The high-pathogenicity island (HPI) is a genomic island essential for the mouse-virulence phenotype in Yersinia and indispensable for pathogenicity of Yersinia and certain pathotypes of Escherichia coli. In contrast to most genomic islands, the HPI is a functional island widely disseminated among members of the family of Enterobacteriaceae. The HPI-encoded phage P4-like integrase together with excisionase and recombination sites make up the genetic mobility module of the island, while the siderophore yersiniabactin biosynthesis and uptake system comprises its functional part with respect to fitness and pathogenicity. The HPI-integrase promotes integration of the island into attB sites represented by three to four asn tDNAs in Yersinia pestis and E. coli. An additional enzyme, excisionase, is essential for efficient excision of the HPI from the initial site of integration.

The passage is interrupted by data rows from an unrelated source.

(** * NovaZone backend: the request handlers of [backend/server.py]

    A shallow embedding of the FastAPI handlers over the Mongo document
    store.  Python values keep their shape: [int] is [Z], [float] is the
    kernel's binary64 [float], [str] is [string], [Optional[T]] is
    [option T], a pydantic model is a record, a collection is the list of
    its documents in natural (insertion) order.  A handler is a function
    from the database to an outcome and the database it leaves behind, so
    that what was written before an exception stays written. *)

From Stdlib Require Import ZArith String List Bool Lia Floats Uint63.
From Stdlib Require Import Sorting.Sorted Sorting.Permutation.
Import ListNotations.

Local Open Scope string_scope.
Local Open Scope list_scope.
Local Open Scope Z_scope.

Set Implicit Arguments.
#[local] Set Warnings "-inexact-float".

(* ================================================================== *)
(** * Python run-time: exceptions, outcomes, numbers *)
(* ================================================================== *)

Module Py.

(** The exceptions the handlers can meet.  [JWTException cls] is an
    exception class of the [jwt] package, named by its class name. *)
Inductive exn : Type :=
| HTTPException (status_code : Z) (detail : string)
| ZeroDivisionError
| IndexError
| TypeError (msg : string)
| ValueError (msg : string)
| AttributeError (obj attr : string)
| JWTException (cls : string).

Inductive outcome (A : Type) : Type :=
| Return (a : A)
| Raise (e : exn).

Arguments Return {A} a.
Arguments Raise {A} e.

Definition obind {A B} (r : outcome A) (k : A -> outcome B) : outcome B :=
  match r with
  | Return a => k a
  | Raise e => Raise e
  end.

(** What FastAPI answers: an [HTTPException] carries its own status,
    every other exception escaping a handler is a 500. *)
Definition http_status {A} (r : outcome A) : Z :=
  match r with
  | Return _ => 200
  | Raise (HTTPException s _) => s
  | Raise _ => 500
  end.

(** [float(n)] for a Python [int]; exact below 2^53, which covers every
    length and counter of this program. *)
Definition float_of_int (z : Z) : float :=
  if z <? 0 then PrimFloat.opp (PrimFloat.of_uint63 (Uint63.of_Z (- z)))
  else PrimFloat.of_uint63 (Uint63.of_Z z).

(** [a / b] with an [int] divisor: [ZeroDivisionError] when [b] is 0. *)
Definition truediv (a : float) (b : Z) : outcome float :=
  if b =? 0 then Raise ZeroDivisionError
  else Return (PrimFloat.div a (float_of_int b)).

(** [sum(xs)] over floats: a left fold of [+] from the integer 0, which
    the first addition turns into 0.0 (for the empty list the integer 0
    is returned, the same number). *)
Definition sum (xs : list float) : float :=
  fold_left PrimFloat.add xs (float_of_int 0).

(** [len(xs)] *)
Definition len {A} (xs : list A) : Z := Z.of_nat (length xs).

(** [enumerate(xs)] *)
Definition enumerate {A} (xs : list A) : list (Z * A) :=
  combine (map Z.of_nat (seq 0 (length xs))) xs.

(** [xs[i]] for a non-negative index: [IndexError] out of range. *)
Definition getitem {A} (xs : list A) (i : Z) : outcome A :=
  if i <? 0 then Raise IndexError
  else match nth_error xs (Z.to_nat i) with
       | Some x => Return x
       | None => Raise IndexError
       end.

(** Truth value of an [Optional[str]]: [None] and the empty string are
    false. *)
Definition truthy_str (s : option string) : bool :=
  match s with
  | Some s' => negb (String.eqb s' "")
  | None => false
  end.

(** Truth value of an optional document: [None] is false, a document
    (a non-empty dict) is true. *)
Definition truthy_doc {A} (d : option A) : bool :=
  match d with Some _ => true | None => false end.

End Py.

Import Py.

(* ================================================================== *)
(** * Models (the pydantic classes and the stored documents) *)
(* ================================================================== *)

(** [datetime] values are instants on a line, here microseconds as [Z]. *)
Definition datetime := Z.

Module UserCreate.
Record t := mk { email : string; password : string;
                 full_name : string; role : string }.
End UserCreate.

Module User.
Record t := mk { id : string; email : string; full_name : string;
                 role : string; created_at : datetime;
                 profile_image : option string; bio : option string }.
End User.

(** A document of [db.users]: [user.dict()] with the key
    ["hashed_password"] added.  There is no key for the clear password. *)
Module UserDoc.
Record t := mk { id : string; email : string; full_name : string;
                 role : string; created_at : datetime;
                 profile_image : option string; bio : option string;
                 hashed_password : string }.
End UserDoc.

Module UserResponse.
Record t := mk { id : string; email : string; full_name : string;
                 role : string;
                 profile_image : option string; bio : option string }.
End UserResponse.

Module Course.
Record t := mk { id : string; title : string; description : string;
                 teacher_id : string; teacher_name : string;
                 subject : string; difficulty_level : string;
                 duration_hours : Z; created_at : datetime;
                 image : option string;
                 enrolled_students : list string;
                 rating : float; total_lessons : Z }.

Definition set_enrolled_students (c : t) (l : list string) : t :=
  mk (id c) (title c) (description c) (teacher_id c) (teacher_name c)
     (subject c) (difficulty_level c) (duration_hours c) (created_at c)
     (image c) l (rating c) (total_lessons c).
End Course.

Module CourseCreate.
Record t := mk { title : string; description : string; subject : string;
                 difficulty_level : string; duration_hours : Z;
                 image : option string; total_lessons : Z }.
End CourseCreate.

Module Teacher.
Record t := mk { id : string; user_id : string; full_name : string;
                 email : string; subjects : list string;
                 experience_years : Z; rating : float;
                 total_students : Z; bio : option string;
                 profile_image : option string;
                 hourly_rate : option float }.
End Teacher.

(** The body of [PUT /teachers/profile].  A key the request leaves out is
    parsed to the field's default, [None]. *)
Module TeacherCreate.
Record t := mk { subjects : list string; experience_years : Z;
                 bio : option string; hourly_rate : option float }.
End TeacherCreate.

Module Progress.
Record t := mk { id : string; student_id : string; course_id : string;
                 course_title : string; completion_percentage : float;
                 last_accessed : datetime; time_spent_hours : float;
                 quiz_scores : list float }.
End Progress.

Module QuizQuestion.
Record t := mk { id : string; question : string; options : list string;
                 correct_answer : Z; explanation : option string }.
End QuizQuestion.

Module Quiz.
Record t := mk { id : string; course_id : string; title : string;
                 questions : list QuizQuestion.t; created_at : datetime }.
End Quiz.

Module QuizSubmission.
Record t := mk { quiz_id : string; student_id : string;
                 answers : list Z; score : float;
                 completed_at : datetime }.
End QuizSubmission.

Module CommunityPost.
Record t := mk { id : string; author_id : string; author_name : string;
                 title : string; content : string; category : string;
                 created_at : datetime; likes : Z;
                 replies : list string }.
End CommunityPost.
(** * gh_status: the aggregation pipeline, embedded and verified

    A shallow embedding of [gh_status/github_client.py], [gh_status/builder.py]
    and [gh_status/writers.py].

    Conventions of the embedding.
    - A Python [str] is a [string]; its characters are the code points 0..255.
    - A Python exception is a value of [exn]; a call that may raise returns an
      [outcome].  The pagination loop is bounded by a fuel argument, and
      [OutOfFuel] is the outcome of a loop that did not finish within it.
    - A [datetime] keeps its wall-clock reading and its UTC offset, which is
      absent for a naive datetime: Python refuses to order a naive and an
      aware datetime.
    - The decoded JSON objects of the REST API are records of the fields the
      code reads; a key that the code reads with [.get] or tests with [in] is
      an [option].
    - [Counter] is an association list in insertion order. *)

From Stdlib Require Import ZArith Lia Bool Ascii String Sorted Permutation.
From stdpp Require Import base tactics option list sorting strings gmap sets pretty.

Local Open Scope Z_scope.

(** * Exceptions and outcomes *)

Inductive exn : Type :=
| TypeError
| ValueError
| KeyError
| IndexError
| RuntimeError
| FileNotFoundError
| HTTPStatusError (status : Z)
| TransportError
| TemplateError
| UnknownTimeZoneError.

Global Instance exn_eq_dec : EqDecision exn.
Proof. solve_decision. Defined.

Inductive outcome (A : Type) : Type :=
| Return (a : A)
| Raise (e : exn)
| OutOfFuel.

Arguments Return {A} a.
Arguments Raise {A} e.
Arguments OutOfFuel {A}.

Global Instance outcome_ret : MRet outcome := fun A a => Return a.

Global Instance outcome_bind : MBind outcome := fun A B f m =>
  match m with
  | Return a => f a
  | Raise e => Raise e
  | OutOfFuel => OutOfFuel
  end.

(** [for x in l: f x], collecting the results; the first raise ends the loop. *)
Fixpoint for_each {A B : Type} (f : A -> outcome B) (l : list A) : outcome (list B) :=
  match l with
  | [] => Return []
  | x :: l' => y ← f x; ys ← for_each f l'; Return (y :: ys)
  end.

(** [[x for x in l if p x]] where the test may raise. *)
Fixpoint filter_raising {A : Type} (p : A -> outcome bool) (l : list A) : outcome (list A) :=
  match l with
  | [] => Return []
  | x :: l' =>
      p x ≫= λ b : bool, xs ← filter_raising p l'; Return (if b then x :: xs else xs)
  end.

(** * [sorted]: a stable sort *)

Section Sorting.
Context {A : Type} (le : A -> A -> bool).

Fixpoint insert_sorted (x : A) (l : list A) : list A :=
  match l with
  | [] => [x]
  | y :: l' => if le x y then x :: l else y :: insert_sorted x l'
  end.

(** [sorted l]: elements that compare equal keep their order. *)
Definition sorted (l : list A) : list A := foldr insert_sorted [] l.
End Sorting.
(** * Further properties *)

(** ** Timer: construction, start, bounds, expiry *)






(** X2. [start()] on a timer that is not running records the clock reading
    and sets it running; a second [start()], at any time, then raises
    "Timer is already running" and overwrites nothing. *)
Theorem timer_start_once (tm : Timer.t) (c : Clock) :
  Timer._is_running tm = false ->
  exists tm1 : Timer.t,
    Timer.start (tm, c) = (Ret tt, (tm1, clock_after 0 c))
    /\ Timer._is_running tm1 = true
    /\ Timer._start_time tm1 = Some (next_reading c)
    /\ Timer.duration tm1 = Timer.duration tm
    /\ Timer.countdown_threshold tm1 = Timer.countdown_threshold tm
    /\ forall c2 : Clock,
        Timer.start (tm1, c2)
        = (Raise (RuntimeError "Timer is already running"), (tm1, c2)).
Proof.
  intros Hr. rewrite start_eq, Hr. eexists. split; [reflexivity|].
  do 4 (split; [reflexivity|]). intros c2. rewrite start_eq. reflexivity.
Qed.

(** An instance: a new 30-second timer. *)
Lemma timer_start_once_witness :
  Timer._is_running (Timer.mk 30 5 None false) = false
  /\ exists tm1 : Timer.t,
      Timer.start (Timer.mk 30 5 None false, mkClock 0 0 (fun _ => 0%Q))
      = (Ret tt, (tm1, clock_after 0 (mkClock 0 0 (fun _ => 0%Q))))
      /\ Timer._is_running tm1 = true.
Proof.
  split; [reflexivity|].
  destruct (timer_start_once (Timer.mk 30 5 None false)
              (mkClock 0 0 (fun _ => 0%Q)) eq_refl)
    as (tm1 & H1 & H2 & _).
  exists tm1. split; assumption.
Defined.





(** ** Phase equality *)

Lemma phase_eq_erased (p q : Phase.t) :
  Phase.eq p q = true
  <-> Phase.set_state NOT_STARTED p = Phase.set_state NOT_STARTED q.
Proof.
  unfold Phase.eq, Phase.set_state. rewrite !andb_true_iff, !bool_decide_eq_true.
  destruct p, q; cbn. split.
  - intros [[[-> ->] ->] ->]. reflexivity.
  - intros H. injection H as -> -> -> ->. auto.
Qed.

(** X5. [Phase.__eq__] compares type, duration, instruction and colour and
    nothing else: a phase equals itself in any other state, and two phases
    are equal exactly when they differ at most in their state.  It is
    symmetric and transitive. *)
Theorem phase_eq_ignores_state :
  (forall (p : Phase.t) (s : PhaseState), Phase.eq p (Phase.set_state s p) = true)
  /\ (forall p q : Phase.t,
        Phase.eq p q = true
        <-> (Phase.type p = Phase.type q /\ Phase.duration p = Phase.duration q
             /\ Phase.instruction p = Phase.instruction q
             /\ Phase.color p = Phase.color q))
  /\ (forall p q : Phase.t,
        Phase.eq p q = true
        <-> exists s, q = Phase.set_state s p)
  /\ (forall p q : Phase.t, Phase.eq p q = Phase.eq q p)
  /\ (forall p q r : Phase.t,
        Phase.eq p q = true -> Phase.eq q r = true -> Phase.eq p r = true).
Proof.
  split; [|split; [|split; [|split]]].
  - intros p s. apply phase_eq_erased. reflexivity.
  - intros p q. unfold Phase.eq. rewrite !andb_true_iff, !bool_decide_eq_true.
    tauto.
  - intros p q. split.
    + intros H. apply phase_eq_erased in H. exists (Phase._state q).
      destruct p, q; cbn in *. injection H as -> -> -> ->. reflexivity.
    + intros [s ->]. apply phase_eq_erased. reflexivity.
  - intros p q. apply eq_true_iff_eq. rewrite !phase_eq_erased. split; congruence.
  - intros p q r. rewrite !phase_eq_erased. congruence.
Qed.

Furthermore a unique type of HPI has been characterized in the E. coli strain ECOR31 carrying a functional conjugative mating pair formation (Mpf) and a DNA-processing system, both of which are characteristic of integrative and conjugative elements (ICE). A model of conjugative transfer for the dissemination of HPIs is proposed in which the excised HPI is mobilized to a new recipient either trapped by a transmissive asn tDNA-carrying plasmid or autonomously as an ICE named ICEEc1.